Oil Patch Insider: Point Thomson EIS schedule firms up, Exxon issues RFPs

—Kay Cashman
Petroleum News

Over the course of the last two years the construction and production schedule for ExxonMobil’s Point Thomson development has slipped from August 2011 to the fall of 2012, bumping construction startup from the winter of 2011-12 to 2012-13, and delaying startup of the 10,000 barrel-a-day of condensate project from 2014 to late 2015 or early 2016.

The reason for the delay — the U.S. Corps of Engineers’ work on the project’s environmental impact statement — is no longer an issue.

In early February, Hank Baij, project manager for the Corps, said the record of decision is now “scheduled to be completed this fall,” all of which might have something to do with Exxon issuing requests for proposals for the construction of the Point Thomson project that propose construction of gravel fill pads for drilling and hydrocarbon production, an airstrip, infield roads, infield gathering pipelines, a processing facility, as well as a 22-mile, gas liquids export pipeline to Badami.

The Point Thomson project has appeared to be on hold; most people assumed it was waiting on a settlement or a final court decision, the second of which is likely years away.

But Point Thomson has been progressing in two different, albeit related, directions: commercially and legally.

On the commercial side, in January 2009 Exxon made a promise to the state, under oath at a Department of Natural Resources hearing in front of Tom Irwin, then DNR commissioner, to drill two wells at Point Thomson and bring them into production by 2014, an offer that included processing facilities and a pipeline to Badami, the closest connecting pipeline to take the condensate to Pump Station 1.
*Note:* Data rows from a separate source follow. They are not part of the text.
(* ===== verification/AutomationCommand.v ===== *)
(** * Running a command card

    Models [nodeexec/executor_automation_command.go],
    [nodeexec/command_execution_authorization.go], [nodeexec/workspace_scope.go] and the
    rendering half of [nodeexec/executor_automation_prompt.go]: the template of a card is
    rendered, checked and split into arguments, the working directory is checked against
    the workspace roots, the execution is authorised, and only then is a process started.
    What the process prints is kept up to a limit and redacted.

    The file system, the authoriser and the processes are the record [Machine]; the
    tables of [unicode], JSON texts and [text/template] are the class [Texts]. *)

From S2P Require Import Prelude GoStrings SharedFilePath Json DagStore NodeConfig WakeupPayload RunStore WakeupLease RetryPolicy Effects AgentExecutor NodeRouter Redaction.

(** ** Splitting a command into arguments

    The quote and escape bytes are ASCII, so that the runes of the command are read. *)

Definition rune_is (n : N) (r : rune) : bool := (r =? n)%N.
Definition r_backslash : rune := 0x5C%N.
Definition r_single : rune := 0x27%N.
Definition r_double : rune := 0x22%N.

Record automationArgvSplitState := mkSplit {
  as_argv : list string; as_current : string; as_inSingle : bool; as_inDouble : bool; as_escaped : bool; as_tokenWasStarted : bool;
}.

Definition split_start : automationArgvSplitState := mkSplit [] EmptyString false false false false.

(** [current.WriteRune(r)]. *)
Definition write_rune (s : automationArgvSplitState) (r : rune) : automationArgvSplitState :=
  mkSplit (as_argv s) (as_current s +:+ encode_rune r) (as_inSingle s) (as_inDouble s) false true.

Definition flushToken (s : automationArgvSplitState) : automationArgvSplitState :=
  if negb (as_tokenWasStarted s) then s
  else mkSplit (as_argv s ++ [as_current s]) EmptyString (as_inSingle s) (as_inDouble s) (as_escaped s) false.

(** [None]: the rune is neither a quote nor an escape here. *)
Definition acceptQuoteOrEscape (s : automationArgvSplitState) (r : rune) : option automationArgvSplitState :=
  if rune_is r_backslash r && negb (as_inSingle s) then Some (mkSplit (as_argv s) (as_current s) (as_inSingle s) (as_inDouble s) true true)
  else if rune_is r_single r && negb (as_inDouble s) then Some (mkSplit (as_argv s) (as_current s) (negb (as_inSingle s)) (as_inDouble s) (as_escaped s) true)
  else if rune_is r_double r && negb (as_inSingle s) then Some (mkSplit (as_argv s) (as_current s) (as_inSingle s) (negb (as_inDouble s)) (as_escaped s) true)
  else None.

Definition accept (s : automationArgvSplitState) (r : rune) : automationArgvSplitState :=
  if as_escaped s then write_rune s r
  else match acceptQuoteOrEscape s r with
       | Some s => s
       | None =>
           if (rune_is 0x20 r || rune_is 0x09 r) && negb (as_inSingle s) && negb (as_inDouble s) then flushToken s else write_rune s r
       end.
Irwin required “a drill contract for each well, unconditional authorizations for expenditure for each well signed by all parties, an AFE for the production infrastructure, and affidavits from each appellant (Exxon, BP, Chevron and ConocoPhillips) stating its willingness to pay its share of the costs for each well and for the production infrastructure.”
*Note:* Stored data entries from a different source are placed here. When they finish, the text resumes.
(* ===== verification/EventContract.v ===== *)
(** * Events and their validation

    Models [store/eventstore/contract.go] and the checks of [mapping.go]: the envelope of
    an event, the frame it arrives in, the rows of the event store, and what is checked
    before and after the database.

    The digest of an envelope (SHA-256 of its JSON) and the length of a frame as JSON are
    arguments.  The audit times of the rows, which SQLite writes itself in the format that
    the readers accept, are left out. *)

From S2P Require Import Prelude GoStrings WakeupLease.

Definition maxEnvelopeBytes : Z := 256 * 1024.

(** ** Errors *)

Definition ErrInvalidEvent : string := "ErrInvalidEvent".
Definition ErrEventConflict : string := "ErrEventConflict".
Definition ErrEventNotFound : string := "ErrEventNotFound".
Definition ErrEventGap : string := "ErrEventGap".
Definition ErrEventQuarantined : string := "ErrEventQuarantined".
Definition ErrEventFence : string := "ErrEventFence".
Definition ErrEventReplayExpired : string := "ErrEventReplayExpired".
Definition ErrEventRetentionPinned : string := "ErrEventRetentionPinned".

(** The sentinel itself. *)
Definition sentinel (name : string) : error := Errorf [name] (Sprintf name []).

Definition invalidEvent (message : string) : error := Errorf [ErrInvalidEvent] (Sprintf "%w: %s" [message]).

Definition sourceBindingError (message : string) : error := Errorf [ErrEventFence; ErrInvalidEvent] (Sprintf "%w: %s" [message]).

(** ** Lanes *)

Definition Lane : Type := string.
Definition LaneControl : Lane := "control".
Definition LaneOutput : Lane := "output".
Definition LaneContent : Lane := "content".

Definition validLane (lane : Lane) : bool := String.eqb lane LaneControl || String.eqb lane LaneOutput || String.eqb lane LaneContent.

(** ** Records *)

Record EventEnvelope := mkEnvelope {
  ev_EventID : string; ev_EventType : string; ev_SchemaVersion : Z; ev_RootAgentID : string; ev_SubjectAgentID : string;
  ev_ReservationID : string; ev_IncarnationID : option string; ev_ExternalEpoch : string; ev_IncarnationGeneration : Z;
  ev_IdentityDigest : string; ev_BindingVersion : Z; ev_BindingDigest : string; ev_SourceFenceRef : string; ev_Provenance : string;
  ev_TrustClass : string; ev_ContentRole : string; ev_ContentRef : string; ev_ContentSize : Z; ev_MediaType : string;
  ev_ProviderAt : option string; ev_ObservedAt : string; ev_WriterEpoch : string;
}.

#[export] Instance EventEnvelope_eq_dec : EqDecision EventEnvelope.
Proof. solve_decision. Defined.

Record IngressFrame := mkFrame {
  fr_SourceID : string; fr_SourceEpoch : string; fr_Lane : Lane; fr_SourceSequence : Z; fr_EnvelopeHash : string;
  fr_CanonicalCursor : string; fr_Envelope : EventEnvelope;
}.

#[export] Instance IngressFrame_eq_dec : EqDecision IngressFrame.
Proof. solve_decision. Defined.

Record IngressReceipt := mkReceipt { rc_Frame : IngressFrame; rc_Status : string; rc_ErrorRef : string }.

Record AgentEvent := mkEvent { ae_Frame : IngressFrame; ae_Status : string }.

Record SourceState := mkState {
  st_SourceID : string; st_SourceEpoch : string; st_Lane : Lane; st_NextSequence : Z; st_MaterializedSequence : Z; st_DedupFloor : Z;
  st_Revision : Z; st_Status : string; st_GapReason : string; st_WriterEpoch : string;
}.

Record AppendResult := mkAppend { ar_Receipt : IngressReceipt; ar_Event : option AgentEvent; ar_State : SourceState }.

Record CursorKey := mkCursorKey { ck_ProjectionID : string; ck_SourceID : string; ck_SourceEpoch : string; ck_Lane : Lane }.

Record MaterializationCursor := mkCursor {
  mc_Key : CursorKey; mc_MaterializedSequence : Z; mc_MaterializedHash : string; mc_Revision : Z; mc_Status : string;
}.

Record Tombstone := mkTombstone {
  tb_SourceID : string; tb_SourceEpoch : string; tb_Lane : Lane; tb_SourceSequence : Z; tb_EnvelopeHash : string; tb_EventID : string;
  tb_CanonicalCursor : string; tb_DedupFloor : Z; tb_Status : string;
}.

Record TombstoneRequest := mkTombstoneRequest {
  tr_SourceID : string; tr_SourceEpoch : string; tr_Lane : Lane; tr_SourceSequence : Z; tr_EnvelopeHash : string; tr_EventID : string;
  tr_CanonicalCursor : string; tr_ExpectedFloor : Z; tr_Status : string;
}.

(** ** Texts *)

(** [utf8.ValidString]: writing the runes again gives the string. *)
Definition ValidString (s : string) : bool := String.eqb (encode_runes (runes s)) s.

Definition nul : string := String (ascii_of_N 0) EmptyString.

(** [unicode.IsControl]. *)
Definition IsControl (r : rune) : bool := in_range 0 0x1F r || in_range 0x7F 0x9F r.

Definition validateText (name value : string) (limit : nat) (allowEmpty : bool) : result error unit :=
  if (negb allowEmpty && String.eqb value EmptyString) || negb (String.eqb (TrimSpace value) value) || (limit <? String.length value)%nat
     || negb (ValidString value) || Contains value nul
  then Err (invalidEvent (name +:+ " is not canonical bounded text")) else Ok tt.

Definition is_hex (a : ascii) : bool :=
  let n := N_of_ascii a in in_range 0x30 0x39 n || in_range 0x61 0x66 n || in_range 0x41 0x46 n.

Definition validateDigest (name value : string) (required : bool) : result error unit :=
  if negb required && String.eqb value EmptyString then Ok tt
  else if negb (String.length value =? 64)%nat || negb (String.eqb (ToLower value) value) then Err (invalidEvent (name +:+ " must be lowercase 256-bit hex"))
  else if negb (str_forall is_hex value) then Err (invalidEvent (name +:+ " is not hexadecimal"))
  else Ok tt.

(** The checks in turn; the first error counts. *)
Fixpoint all_ok (l : list (result error unit)) : result error unit :=
  match l with [] => Ok tt | r :: l => _ ← r; all_ok l end.

Definition validateSourceTuple (sourceID sourceEpoch : string) (lane : Lane) : result error unit :=
  _ ← validateText "source_id" sourceID 256 false;
  _ ← validateText "source_epoch" sourceEpoch 128 false;
  guard_err (validLane lane) (invalidEvent "lane is unsupported").

Definition validateSourceKey : string -> string -> Lane -> result error unit := validateSourceTuple.

Definition canonicalCursor (sourceID epoch : string) (lane : Lane) (sequence : Z) : string :=
  sourceID +:+ "/" +:+ epoch +:+ "/" +:+ lane +:+ "/" +:+ pretty sequence.

Definition CanonicalCursor (sourceID sourceEpoch : string) (lane : Lane) (sequence : Z) : result error string :=
  _ ← validateSourceTuple sourceID sourceEpoch lane;
  _ ← guard_err (negb (existsb IsControl (runes sourceID) || existsb IsControl (runes sourceEpoch))) (invalidEvent "cursor source tuple contains control text");
  _ ← guard_err (0 <? sequence)%Z (invalidEvent "source_sequence must be positive");
  Ok (canonicalCursor sourceID sourceEpoch lane sequence).

(** ** Envelopes *)

Definition validateEnvelopeText (e : EventEnvelope) : result error unit :=
  _ ← all_ok [
    validateText "event_id" (ev_EventID e) 128 false; validateText "event_type" (ev_EventType e) 128 false;
    validateText "root_agent_id" (ev_RootAgentID e) 128 false; validateText "subject_agent_id" (ev_SubjectAgentID e) 128 false;
    validateText "reservation_id" (ev_ReservationID e) 128 false; validateText "external_epoch" (ev_ExternalEpoch e) 128 true;
    validateText "source_fence_ref" (ev_SourceFenceRef e) 512 false; validateText "provenance" (ev_Provenance e) 256 false;
    validateText "trust_class" (ev_TrustClass e) 64 false; validateText "content_ref" (ev_ContentRef e) 512 true;
    validateText "media_type" (ev_MediaType e) 128 true; validateText "observed_at" (ev_ObservedAt e) 64 false;
    validateText "writer_epoch" (ev_WriterEpoch e) 128 false];
  match ev_ProviderAt e with Some at' => validateText "provider_at" at' 64 false | None => Ok tt end.

Definition validatePreIncarnationShape (e : EventEnvelope) : result error unit :=
  guard_err (String.eqb (ev_ExternalEpoch e) EmptyString && (ev_IncarnationGeneration e =? 0)%Z && String.eqb (ev_IdentityDigest e) EmptyString
             && (ev_BindingVersion e =? 0)%Z && String.eqb (ev_BindingDigest e) EmptyString)
    (invalidEvent "pre-incarnation envelope contains execution fence").

Definition validateBoundIncarnationShape (e : EventEnvelope) (incarnationID : string) : result error unit :=
  _ ← validateText "incarnation_id" incarnationID 128 false;
  guard_err (negb (String.eqb (ev_ExternalEpoch e) EmptyString || (ev_IncarnationGeneration e <=? 0)%Z || String.eqb (ev_IdentityDigest e) EmptyString
                   || (ev_BindingVersion e <=? 0)%Z || String.eqb (ev_BindingDigest e) EmptyString))
    (invalidEvent "bound envelope lacks complete execution fence").

Definition validateEnvelopeIdentityShape (e : EventEnvelope) : result error unit :=
  match ev_IncarnationID e with None => validatePreIncarnationShape e | Some id => validateBoundIncarnationShape e id end.

Definition validateContentShape (e : EventEnvelope) : result error unit :=
  _ ← (if String.eqb (ev_ContentRole e) "none" then
         guard_err (String.eqb (ev_ContentRef e) EmptyString && (ev_ContentSize e =? 0)%Z && String.eqb (ev_MediaType e) EmptyString)
           (invalidEvent "content_role none requires absent content fields")
       else if str_in (ev_ContentRole e) ["prompt"; "message"; "tool"; "output"; "event"] then
         guard_err (negb (String.eqb (ev_ContentRef e) EmptyString || String.eqb (ev_MediaType e) EmptyString || (ev_ContentSize e <? 0)%Z))
           (invalidEvent "content role requires content reference, size and media type")
       else Err (invalidEvent "content_role is unsupported"));
  guard_err (0 <=? ev_ContentSize e)%Z (invalidEvent "content_size cannot be negative").

Definition Envelope_Validate (e : EventEnvelope) : result error unit :=
  let bound := match ev_IncarnationID e with Some _ => true | None => false end in
  _ ← validateEnvelopeText e;
  _ ← guard_err (ev_SchemaVersion e =? 1)%Z (invalidEvent "schema_version must be 1");
  _ ← validateDigest "identity_digest" (ev_IdentityDigest e) bound;
  _ ← validateDigest "binding_digest" (ev_BindingDigest e) bound;
  _ ← guard_err ((0 <=? ev_IncarnationGeneration e)%Z && (0 <=? ev_BindingVersion e)%Z) (invalidEvent "identity generations cannot be negative");
  _ ← validateEnvelopeIdentityShape e;
  validateContentShape e.

(** ** Frames *)

Definition validateFrameKey (f : IngressFrame) : result error unit :=
  expectedCursor ← CanonicalCursor (fr_SourceID f) (fr_SourceEpoch f) (fr_Lane f) (fr_SourceSequence f);
  _ ← validateDigest "envelope_hash" (fr_EnvelopeHash f) true;
  _ ← validateText "canonical_cursor" (fr_CanonicalCursor f) 512 false;
  guard_err (String.eqb (fr_CanonicalCursor f) expectedCursor) (invalidEvent "canonical_cursor does not match source tuple").

Definition validateSourceEnvelopeBinding (f : IngressFrame) : result error unit :=
  let e := fr_Envelope f in
  match ev_IncarnationID e with
  | None =>
      guard_err (negb (HasPrefix (fr_SourceID f) "task/")) (sourceBindingError "pre-incarnation envelope cannot use canonical task source")
  | Some incarnationID =>
      _ ← guard_err (negb (Contains (ev_RootAgentID e) "/" || Contains (ev_RootAgentID e) "\")) (sourceBindingError "bound task agent id must be a safe source component");
      _ ← guard_err (String.eqb (ev_RootAgentID e) (ev_SubjectAgentID e)) (sourceBindingError "bound envelope root and subject agents must match");
      _ ← guard_err (String.eqb (fr_SourceID f) ("task/" +:+ ev_RootAgentID e)) (sourceBindingError "bound frame source does not match task agent");
      guard_err (String.eqb (fr_SourceEpoch f) incarnationID) (sourceBindingError "bound frame epoch does not match incarnation")
  end.

(** What the checks take from outside: the digest of an envelope and the length of a
    frame, both of their JSON. *)
Class EventCodec := { CanonicalEnvelopeHash : EventEnvelope -> string; frame_bytes : IngressFrame -> Z }.

Section validate.
Context `{EC : EventCodec}.

Definition Frame_Validate (f : IngressFrame) : result error unit :=
  _ ← validateFrameKey f;
  _ ← Envelope_Validate (fr_Envelope f);
  _ ← validateSourceEnvelopeBinding f;
  guard_err (frame_bytes f <=? maxEnvelopeBytes)%Z (invalidEvent "event envelope exceeds 256KiB").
In exchange, Irwin conditionally reinstated two of the 31 core Point Thomson unit leases for Exxon and the other lessees (see 2009 map at

The penalty for not bringing the leases into production by 2014 was the loss of those two leases. Presumably, force majeure, a contract clause that excuses a party from liability if some unforeseen event beyond the control of that party prevents it from performing obligations under the agreement, will protect the lessees.
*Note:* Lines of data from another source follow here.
(* ===== verification/EventAppend.v ===== *)
(** * What an append does

    The transactions of [append.go] on tables that are in order: which rows they write and
    which events they report, statement by statement and for every failure. *)

From S2P Require Import Prelude GoStrings WakeupLease EventContract EventStore EventLog.

(** The status that [stagedTailStatus] finds. *)
Definition staged_row (t : tables) (k : skey) (n : Z) : bool := match e_receipts t !! (k, n) with Some r => is_staged r | None => false end.
Definition staged_after (t : tables) (k : skey) (n : Z) : bool :=
  existsb (fun r => bool_decide (r.1.1 = k) && (n <=? r.1.2)%Z && is_staged r.2) (map_to_list (e_receipts t)).
Definition tail_status (t : tables) (k : skey) (n : Z) : string * string :=
  if staged_row t k n then ("active", EmptyString)
  else if staged_after t k n then ("gap", "missing source sequence at " +:+ pretty n) else ("active", EmptyString).

Lemma staged_rowP t k n : staged_row t k n = true <-> staged_at t k n.
Proof.
  unfold staged_row, staged_at. destruct (e_receipts t !! (k, n)) as [r|]; [|naive_solver].
  unfold is_staged. rewrite String.eqb_eq. naive_solver.
Qed.

(** A state of a stream after an update. *)
Definition state_after (st : SourceState) (next materialized floor : Z) (status reason : string) : SourceState :=
  mkState (st_SourceID st) (st_SourceEpoch st) (st_Lane st) next materialized floor (st_Revision st + 1) status reason (st_WriterEpoch st).

(** Any failure is accepted. *)
Abbreviation may_fail := (fun _ : tables => True).

Section append.
Context `{EC : EventCodec} `{EE : EventEnv}.

(** A failure is accepted anywhere, or nothing outside of the model fails. *)
Definition calm (E : tables -> Prop) : Prop := (forall t, E t) \/ (forall i, fault i = None) /\ (forall f, identity_rows f = true).

Lemma calm_allowed E t : calm E -> allowed E t.
Proof. intros [HE|[Hf _]]; [by right | by left]. Qed.

(** A frame that passes the checks again, or else a failure is accepted. *)
Definition fine (E : tables -> Prop) (f : IngressFrame) : Prop := (forall t, E t) \/ Frame_Validate f = Ok tt.

Lemma wp_receiptFromRow E Q r t : fine E (rc_Frame r) -> knownReceiptStatus (rc_Status r) = true -> (String.length (rc_ErrorRef r) <= 512 \/ forall t, E t) ->
  Q r t -> wp (elift (ingressReceiptFromRow r)) Q E t.
Proof.
  intros Hf Hs Hl HQ. apply wp_lift.
  - unfold ingressReceiptFromRow. intros a Ha. go_ok. done.
  - intros e He. destruct Hf as [|Hf]; [done|]. destruct Hl as [Hl|]; [|done]. exfalso. revert He. unfold ingressReceiptFromRow, validateAndBuildFrame.
    rewrite Hf, Hs. cbn. apply Nat.leb_le in Hl. rewrite Hl. discriminate.
Qed.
Exxon and its partners have invested upwards of $700 million since 2008 in those leases, although they will be reimbursed for about half of that because of development and related credits in the state’s production tax regime.

At a Feb. 12, 2009, DNR hearing, Irwin asked Craig Haymes, then Exxon’s Alaska production manager, whether Exxon would complete the two wells and produce from them if DNR didn’t award any other leases in the unit to Exxon and its partners.

Haymes said yes.

On May 13, 2009, after an industry luncheon in Anchorage, Haymes said all issues regarding Point Thomson would have to be settled with the state or it would hold up permitting and impact the beginning of production.

The first two wells were completed in 2010, as promised.

On the legal side, Exxon is the winner to date in Superior Court, having prevailed in overturning DNR’s termination of the Point Thomson unit, but it was a win predicated on two points that the state has successfully requested the Alaska Supreme Court to review (first hearing was Feb. 8).

Moving forward with the condensate project has been part of Exxon’s legal strategy as well, so it remains to be seen what will happen to that project if there is no settlement between the parties.

But for now, it looks as though Exxon is moving forward as promised.